Time-resolved fluorescence lifetime microscopy (TRFLM) allows the combination of the sensitivity of fluorescence lifetime to environmental parameters to be monitored in a spatial manner in single living cells, as well as providing more accurate, sensitive, and specific diagnosis of certain clinical diseases and chemical analyses. Here we discuss two applications of TRFLM: (1) the use of non-ratiometric probes such as Calcium Crimson, for measuring Ca2+; and (2) quantification of protein interaction in living cells using green and blue fluorescent protein (GFP and BFP, respectively) expressing constructs in combination with fluorescence resonance energy transfer microscopy (FRET). With respect to measuring Ca2+ in biological samples, we demonstrate that intensity-based measurements of Ca2+ with single-wavelength Ca2+ probes such as Calcium Crimson may falsely report the actual Ca2+ concentration. This is due to effects of hydrophobicity of the local environment on the emission of Calcium Crimson as well as interaction of Calcium Crimson with proteins, both of which are overcome by the use of TRFLM. The recent availability of BFP (P4-3) and GFP (S65T) (which can serve as donor and acceptor, respectively) DNA sequences which can be attached to the carboxy- or amino-terminal DNA sequence of specific proteins allows the dual expression and interaction of proteins conjugated to BFP and GFP to be monitored in individual cells using FRET. Both of these applications of TRFLM are expected to enhance substantially the information available regarding both the normal and the abnormal physiology of cells and tissues.

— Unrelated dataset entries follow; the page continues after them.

(** X10.  No bit is lost or used twice by [get_key_from_pool(n)].  When
    the pool holds [n] bits, the key is its first [n] bits, the rest stays
    in the pool and nothing is generated.  When it holds fewer, the whole
    pool is taken and [generate_key_pool] is called once, on the emptied
    pool, for the bits still missing: if it answers [True] the key is the
    old pool followed by the first missing-many bits of what it generated,
    and the other generated bits are the pool left; if it answers [False]
    the exception of line 221 is raised. *)
Theorem get_key_from_pool_conserves_bits (self : SecureBB84) (n : nat)
  (s : State) :
  let pool := concat (key_pool s) in
  ((n <= length pool)%nat ->
   exists s',
     get_key_from_pool self n s = (Ret (firstn n pool), s')
     /\ concat (key_pool s') = skipn n pool
     /\ same_but_pool s s')
  /\ ((length pool < n)%nat ->
      exists ok s1,
        generate_key_pool self (n - length pool) (set_key_pool [] s)
        = (Ret ok, s1)
        /\ files s1 = files s /\ stdin s1 = stdin s /\ now s1 = now s
        /\ if ok then
             (n - length pool <= length (concat (key_pool s1)))%nat
             /\ exists s',
                  get_key_from_pool self n s
                  = (Ret (pool
                          ++ firstn (n - length pool)
                               (concat (key_pool s1))), s')
                  /\ concat (key_pool s')
                     = skipn (n - length pool) (concat (key_pool s1))
                  /\ same_but_pool s1 s'
           else get_key_from_pool self n s
                = (Raise (Exception_ "Failed to generate enough keys"), s1)).
Proof.
  intros pool. split; [apply get_key_from_pool_take|]. intros Hn.
  unfold get_key_from_pool.
  rewrite <- Nat.add_assoc,
    (get_key_loop_drain self (key_pool s) (n + 1) n [] s eq_refl)
    by (simpl; exact Hn).
  cbn [app]. fold pool. rewrite Nat.add_1_r.
  destruct (get_key_loop_refill self n n pool (set_key_pool [] s))
    as (ok & s1 & E & H); [reflexivity | exact Hn | lia |].
  exists ok, s1. split; [exact E|].
  destruct (generate_key_pool_run self (n - length pool) (set_key_pool [] s))
    as (ok' & s1' & added & E' & _ & _ & _ & F & I & N & _).
  rewrite E in E'. apply pair_equal_spec in E' as [_ <-].
  split; [exact F|]. split; [exact I|]. split; [exact N|]. exact H.
Qed.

Bibliographical noteFunding Information:
This work was supported by Grants AGO7218, AG10104, and AG13637 from the National Institute of Health, the Gustavus and Louise Pfeiffer Research Foundation, and Grants CB-85B and FRA 383 from the American Cancer Society, as well a instrumentation grants from the National Sciences Foundation, American Cancer Society, North Carolina Biotechnology Center, and American Heart Association. We also wish to acknowledge gratefully the support from Hamamatsu Photonic Systems, Olympus Co., and ISS Co., Dr. Roger Tsien for supplying us with the cDNA for GFP and BFP, and Dr. John Reed for the Bax cDNA.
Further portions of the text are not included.